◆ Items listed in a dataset

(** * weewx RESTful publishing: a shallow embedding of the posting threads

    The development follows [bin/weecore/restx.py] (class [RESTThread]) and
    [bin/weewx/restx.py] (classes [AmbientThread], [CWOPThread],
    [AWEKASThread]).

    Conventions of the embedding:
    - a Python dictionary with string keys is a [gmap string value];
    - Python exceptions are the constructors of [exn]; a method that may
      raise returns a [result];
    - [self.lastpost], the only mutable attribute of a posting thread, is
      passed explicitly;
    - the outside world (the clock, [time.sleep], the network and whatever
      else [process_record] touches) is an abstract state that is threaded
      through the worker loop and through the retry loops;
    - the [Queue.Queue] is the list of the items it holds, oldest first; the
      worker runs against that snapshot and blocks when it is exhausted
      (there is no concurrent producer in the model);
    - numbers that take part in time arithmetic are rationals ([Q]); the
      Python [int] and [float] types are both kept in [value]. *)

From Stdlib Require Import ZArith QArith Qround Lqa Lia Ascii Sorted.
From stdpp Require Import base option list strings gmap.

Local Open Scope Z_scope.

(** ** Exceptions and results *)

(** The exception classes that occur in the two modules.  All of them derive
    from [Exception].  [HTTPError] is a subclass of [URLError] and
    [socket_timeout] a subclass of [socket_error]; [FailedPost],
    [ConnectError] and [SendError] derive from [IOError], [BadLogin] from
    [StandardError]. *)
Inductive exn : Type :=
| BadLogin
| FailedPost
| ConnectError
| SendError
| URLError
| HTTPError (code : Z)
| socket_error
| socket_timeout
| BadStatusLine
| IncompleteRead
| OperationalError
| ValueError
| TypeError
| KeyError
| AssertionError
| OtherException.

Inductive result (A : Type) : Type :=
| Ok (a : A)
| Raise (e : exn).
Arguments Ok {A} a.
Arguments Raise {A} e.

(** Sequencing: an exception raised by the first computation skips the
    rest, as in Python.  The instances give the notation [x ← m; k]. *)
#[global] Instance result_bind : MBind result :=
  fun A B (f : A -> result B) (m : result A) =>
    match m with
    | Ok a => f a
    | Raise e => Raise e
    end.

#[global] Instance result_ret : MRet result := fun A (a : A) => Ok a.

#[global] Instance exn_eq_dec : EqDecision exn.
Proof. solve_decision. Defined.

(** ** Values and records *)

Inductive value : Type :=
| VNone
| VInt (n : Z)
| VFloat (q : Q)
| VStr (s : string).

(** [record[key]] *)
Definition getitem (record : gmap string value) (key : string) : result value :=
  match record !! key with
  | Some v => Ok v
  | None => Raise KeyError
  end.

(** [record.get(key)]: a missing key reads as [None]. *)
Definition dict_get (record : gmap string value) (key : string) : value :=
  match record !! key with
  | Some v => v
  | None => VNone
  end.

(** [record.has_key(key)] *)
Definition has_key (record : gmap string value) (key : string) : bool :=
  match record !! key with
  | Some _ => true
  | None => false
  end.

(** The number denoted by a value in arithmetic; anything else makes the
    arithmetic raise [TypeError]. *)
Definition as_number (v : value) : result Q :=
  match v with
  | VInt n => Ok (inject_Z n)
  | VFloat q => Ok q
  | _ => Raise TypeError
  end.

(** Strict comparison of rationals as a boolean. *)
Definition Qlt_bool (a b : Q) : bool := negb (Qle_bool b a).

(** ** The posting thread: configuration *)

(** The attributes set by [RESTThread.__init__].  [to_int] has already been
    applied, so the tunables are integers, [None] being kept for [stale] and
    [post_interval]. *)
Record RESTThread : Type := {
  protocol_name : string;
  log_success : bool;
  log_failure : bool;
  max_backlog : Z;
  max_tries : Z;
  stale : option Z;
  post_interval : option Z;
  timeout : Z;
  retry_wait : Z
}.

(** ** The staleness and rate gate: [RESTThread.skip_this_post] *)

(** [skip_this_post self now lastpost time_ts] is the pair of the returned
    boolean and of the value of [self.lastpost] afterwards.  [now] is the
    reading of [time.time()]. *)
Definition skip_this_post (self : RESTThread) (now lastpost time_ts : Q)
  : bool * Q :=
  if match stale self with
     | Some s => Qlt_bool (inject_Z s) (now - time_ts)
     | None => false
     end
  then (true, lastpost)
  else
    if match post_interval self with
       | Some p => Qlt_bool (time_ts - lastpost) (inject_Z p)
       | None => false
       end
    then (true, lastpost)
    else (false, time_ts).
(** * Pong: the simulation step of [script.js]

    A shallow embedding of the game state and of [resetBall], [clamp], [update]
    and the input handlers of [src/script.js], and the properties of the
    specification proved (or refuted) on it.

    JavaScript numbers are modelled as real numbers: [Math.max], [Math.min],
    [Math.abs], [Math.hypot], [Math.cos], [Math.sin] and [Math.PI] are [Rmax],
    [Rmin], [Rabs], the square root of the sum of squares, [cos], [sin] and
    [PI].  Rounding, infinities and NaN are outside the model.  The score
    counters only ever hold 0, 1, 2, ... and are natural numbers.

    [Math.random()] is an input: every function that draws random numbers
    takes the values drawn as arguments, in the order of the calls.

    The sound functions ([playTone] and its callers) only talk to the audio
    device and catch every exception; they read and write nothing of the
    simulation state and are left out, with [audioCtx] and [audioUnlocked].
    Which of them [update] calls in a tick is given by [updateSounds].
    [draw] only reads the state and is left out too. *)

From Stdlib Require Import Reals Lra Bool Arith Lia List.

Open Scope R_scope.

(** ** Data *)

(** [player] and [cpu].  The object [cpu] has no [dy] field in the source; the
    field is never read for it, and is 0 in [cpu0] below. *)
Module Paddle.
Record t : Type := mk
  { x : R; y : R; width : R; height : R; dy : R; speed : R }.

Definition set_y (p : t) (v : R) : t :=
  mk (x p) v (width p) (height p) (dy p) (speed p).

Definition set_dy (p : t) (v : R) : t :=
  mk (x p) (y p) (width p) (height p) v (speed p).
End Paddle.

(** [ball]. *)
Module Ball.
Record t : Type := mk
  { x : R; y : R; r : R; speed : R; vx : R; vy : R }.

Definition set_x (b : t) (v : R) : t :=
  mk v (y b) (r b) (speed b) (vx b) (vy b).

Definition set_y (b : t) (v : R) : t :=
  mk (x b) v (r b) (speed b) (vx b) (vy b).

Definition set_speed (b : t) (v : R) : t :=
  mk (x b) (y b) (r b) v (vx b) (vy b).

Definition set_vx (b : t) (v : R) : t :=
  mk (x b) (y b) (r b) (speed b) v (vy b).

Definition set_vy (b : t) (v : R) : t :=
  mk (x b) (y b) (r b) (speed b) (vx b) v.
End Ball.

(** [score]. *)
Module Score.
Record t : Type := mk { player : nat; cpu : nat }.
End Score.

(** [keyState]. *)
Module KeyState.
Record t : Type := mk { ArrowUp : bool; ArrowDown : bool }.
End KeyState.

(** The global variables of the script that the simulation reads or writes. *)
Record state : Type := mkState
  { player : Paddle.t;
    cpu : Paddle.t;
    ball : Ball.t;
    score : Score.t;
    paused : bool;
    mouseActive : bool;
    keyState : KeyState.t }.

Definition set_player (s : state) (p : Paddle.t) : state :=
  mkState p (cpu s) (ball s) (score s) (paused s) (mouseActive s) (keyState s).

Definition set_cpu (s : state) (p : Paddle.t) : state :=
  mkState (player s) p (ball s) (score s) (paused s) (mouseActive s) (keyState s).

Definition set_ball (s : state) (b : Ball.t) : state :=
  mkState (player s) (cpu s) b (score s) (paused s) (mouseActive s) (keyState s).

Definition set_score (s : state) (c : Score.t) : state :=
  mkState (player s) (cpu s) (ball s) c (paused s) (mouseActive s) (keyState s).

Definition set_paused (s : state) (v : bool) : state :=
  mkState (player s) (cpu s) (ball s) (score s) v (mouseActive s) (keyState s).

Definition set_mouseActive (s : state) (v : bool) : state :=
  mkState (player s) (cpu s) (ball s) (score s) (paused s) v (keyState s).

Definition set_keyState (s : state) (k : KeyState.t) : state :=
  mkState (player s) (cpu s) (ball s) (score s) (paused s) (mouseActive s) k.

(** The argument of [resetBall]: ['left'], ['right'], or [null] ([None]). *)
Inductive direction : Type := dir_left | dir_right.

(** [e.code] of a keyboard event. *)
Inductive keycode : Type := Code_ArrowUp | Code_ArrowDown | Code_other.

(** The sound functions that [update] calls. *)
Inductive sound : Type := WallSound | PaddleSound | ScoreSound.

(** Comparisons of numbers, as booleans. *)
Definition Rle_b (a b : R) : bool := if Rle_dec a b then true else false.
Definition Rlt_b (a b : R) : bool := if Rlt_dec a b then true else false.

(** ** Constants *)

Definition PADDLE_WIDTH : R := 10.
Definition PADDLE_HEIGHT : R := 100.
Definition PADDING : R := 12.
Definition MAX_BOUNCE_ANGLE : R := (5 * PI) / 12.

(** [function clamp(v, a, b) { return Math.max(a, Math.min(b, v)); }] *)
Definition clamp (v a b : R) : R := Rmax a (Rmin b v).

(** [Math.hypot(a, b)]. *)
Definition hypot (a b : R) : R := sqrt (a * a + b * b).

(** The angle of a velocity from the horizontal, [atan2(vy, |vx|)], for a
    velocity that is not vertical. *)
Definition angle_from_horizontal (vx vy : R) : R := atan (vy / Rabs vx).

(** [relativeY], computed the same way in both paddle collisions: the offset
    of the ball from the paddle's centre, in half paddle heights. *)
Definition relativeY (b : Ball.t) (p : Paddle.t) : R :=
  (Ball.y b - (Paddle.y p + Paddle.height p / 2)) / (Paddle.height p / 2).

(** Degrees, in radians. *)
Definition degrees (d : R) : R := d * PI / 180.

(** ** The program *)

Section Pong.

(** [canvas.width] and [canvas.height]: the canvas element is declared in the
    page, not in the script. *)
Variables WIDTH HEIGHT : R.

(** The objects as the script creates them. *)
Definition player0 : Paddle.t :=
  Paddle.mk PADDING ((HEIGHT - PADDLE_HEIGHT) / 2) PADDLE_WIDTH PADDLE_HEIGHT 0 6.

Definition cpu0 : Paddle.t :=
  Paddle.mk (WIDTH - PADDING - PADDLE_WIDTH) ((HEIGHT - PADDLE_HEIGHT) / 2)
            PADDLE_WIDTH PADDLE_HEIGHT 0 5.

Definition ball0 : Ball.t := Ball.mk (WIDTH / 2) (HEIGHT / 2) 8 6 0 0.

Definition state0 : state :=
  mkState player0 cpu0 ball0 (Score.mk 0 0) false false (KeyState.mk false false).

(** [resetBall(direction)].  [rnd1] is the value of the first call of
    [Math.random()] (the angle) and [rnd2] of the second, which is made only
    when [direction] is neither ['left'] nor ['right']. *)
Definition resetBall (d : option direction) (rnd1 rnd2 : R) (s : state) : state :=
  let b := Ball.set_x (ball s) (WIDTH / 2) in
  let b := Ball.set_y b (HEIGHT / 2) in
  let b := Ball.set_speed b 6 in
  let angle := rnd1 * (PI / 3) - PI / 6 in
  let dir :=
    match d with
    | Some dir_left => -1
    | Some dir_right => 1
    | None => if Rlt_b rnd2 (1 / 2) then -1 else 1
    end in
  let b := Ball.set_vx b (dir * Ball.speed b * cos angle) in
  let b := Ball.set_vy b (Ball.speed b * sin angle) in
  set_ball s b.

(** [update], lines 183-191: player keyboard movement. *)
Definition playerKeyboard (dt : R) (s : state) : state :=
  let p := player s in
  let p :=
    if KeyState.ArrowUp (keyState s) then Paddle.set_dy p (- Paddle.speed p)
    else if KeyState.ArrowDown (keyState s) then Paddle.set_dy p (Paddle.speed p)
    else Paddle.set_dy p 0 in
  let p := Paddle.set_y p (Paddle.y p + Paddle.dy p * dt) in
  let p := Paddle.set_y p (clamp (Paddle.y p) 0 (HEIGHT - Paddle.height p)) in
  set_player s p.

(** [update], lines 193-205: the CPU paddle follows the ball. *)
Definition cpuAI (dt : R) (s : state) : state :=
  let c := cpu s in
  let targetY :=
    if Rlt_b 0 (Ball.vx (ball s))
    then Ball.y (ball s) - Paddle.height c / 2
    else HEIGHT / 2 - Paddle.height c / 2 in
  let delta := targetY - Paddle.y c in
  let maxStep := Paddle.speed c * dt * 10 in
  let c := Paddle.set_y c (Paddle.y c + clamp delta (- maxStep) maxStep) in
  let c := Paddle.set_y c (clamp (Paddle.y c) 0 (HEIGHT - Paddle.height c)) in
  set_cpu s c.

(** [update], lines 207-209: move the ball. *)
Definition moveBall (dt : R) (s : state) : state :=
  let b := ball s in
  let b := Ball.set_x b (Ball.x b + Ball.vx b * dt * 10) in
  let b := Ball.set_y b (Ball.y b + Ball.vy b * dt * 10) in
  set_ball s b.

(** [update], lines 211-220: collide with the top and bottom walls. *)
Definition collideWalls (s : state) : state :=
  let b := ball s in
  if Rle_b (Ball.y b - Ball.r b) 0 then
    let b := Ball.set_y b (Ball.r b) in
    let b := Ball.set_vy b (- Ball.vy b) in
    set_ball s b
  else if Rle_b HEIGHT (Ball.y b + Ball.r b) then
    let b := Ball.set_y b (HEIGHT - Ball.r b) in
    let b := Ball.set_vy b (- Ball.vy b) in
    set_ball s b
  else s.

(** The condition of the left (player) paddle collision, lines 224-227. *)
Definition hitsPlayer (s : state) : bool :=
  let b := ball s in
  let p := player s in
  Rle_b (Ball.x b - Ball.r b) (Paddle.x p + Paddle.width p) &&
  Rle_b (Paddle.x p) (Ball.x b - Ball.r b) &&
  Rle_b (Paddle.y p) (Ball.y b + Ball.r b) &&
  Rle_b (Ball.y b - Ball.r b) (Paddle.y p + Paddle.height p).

◆ ASSIGNMENT
From the records above, print exactly the lines that run from the line with "Definition getitem (record" to the line with "if match stale self with", inclusive.

◆ WRITTEN RESPONSE
Definition getitem (record : gmap string value) (key : string) : result value :=
  match record !! key with
  | Some v => Ok v
  | None => Raise KeyError
  end.

(** [record.get(key)]: a missing key reads as [None]. *)
Definition dict_get (record : gmap string value) (key : string) : value :=
  match record !! key with
  | Some v => v
  | None => VNone
  end.

(** [record.has_key(key)] *)
Definition has_key (record : gmap string value) (key : string) : bool :=
  match record !! key with
  | Some _ => true
  | None => false
  end.

(** The number denoted by a value in arithmetic; anything else makes the
    arithmetic raise [TypeError]. *)
Definition as_number (v : value) : result Q :=
  match v with
  | VInt n => Ok (inject_Z n)
  | VFloat q => Ok q
  | _ => Raise TypeError
  end.

(** Strict comparison of rationals as a boolean. *)
Definition Qlt_bool (a b : Q) : bool := negb (Qle_bool b a).

(** ** The posting thread: configuration *)

(** The attributes set by [RESTThread.__init__].  [to_int] has already been
    applied, so the tunables are integers, [None] being kept for [stale] and
    [post_interval]. *)
Record RESTThread : Type := {
  protocol_name : string;
  log_success : bool;
  log_failure : bool;
  max_backlog : Z;
  max_tries : Z;
  stale : option Z;
  post_interval : option Z;
  timeout : Z;
  retry_wait : Z
}.

(** ** The staleness and rate gate: [RESTThread.skip_this_post] *)

(** [skip_this_post self now lastpost time_ts] is the pair of the returned
    boolean and of the value of [self.lastpost] afterwards.  [now] is the
    reading of [time.time()]. *)
Definition skip_this_post (self : RESTThread) (now lastpost time_ts : Q)
  : bool * Q :=
  if match stale self with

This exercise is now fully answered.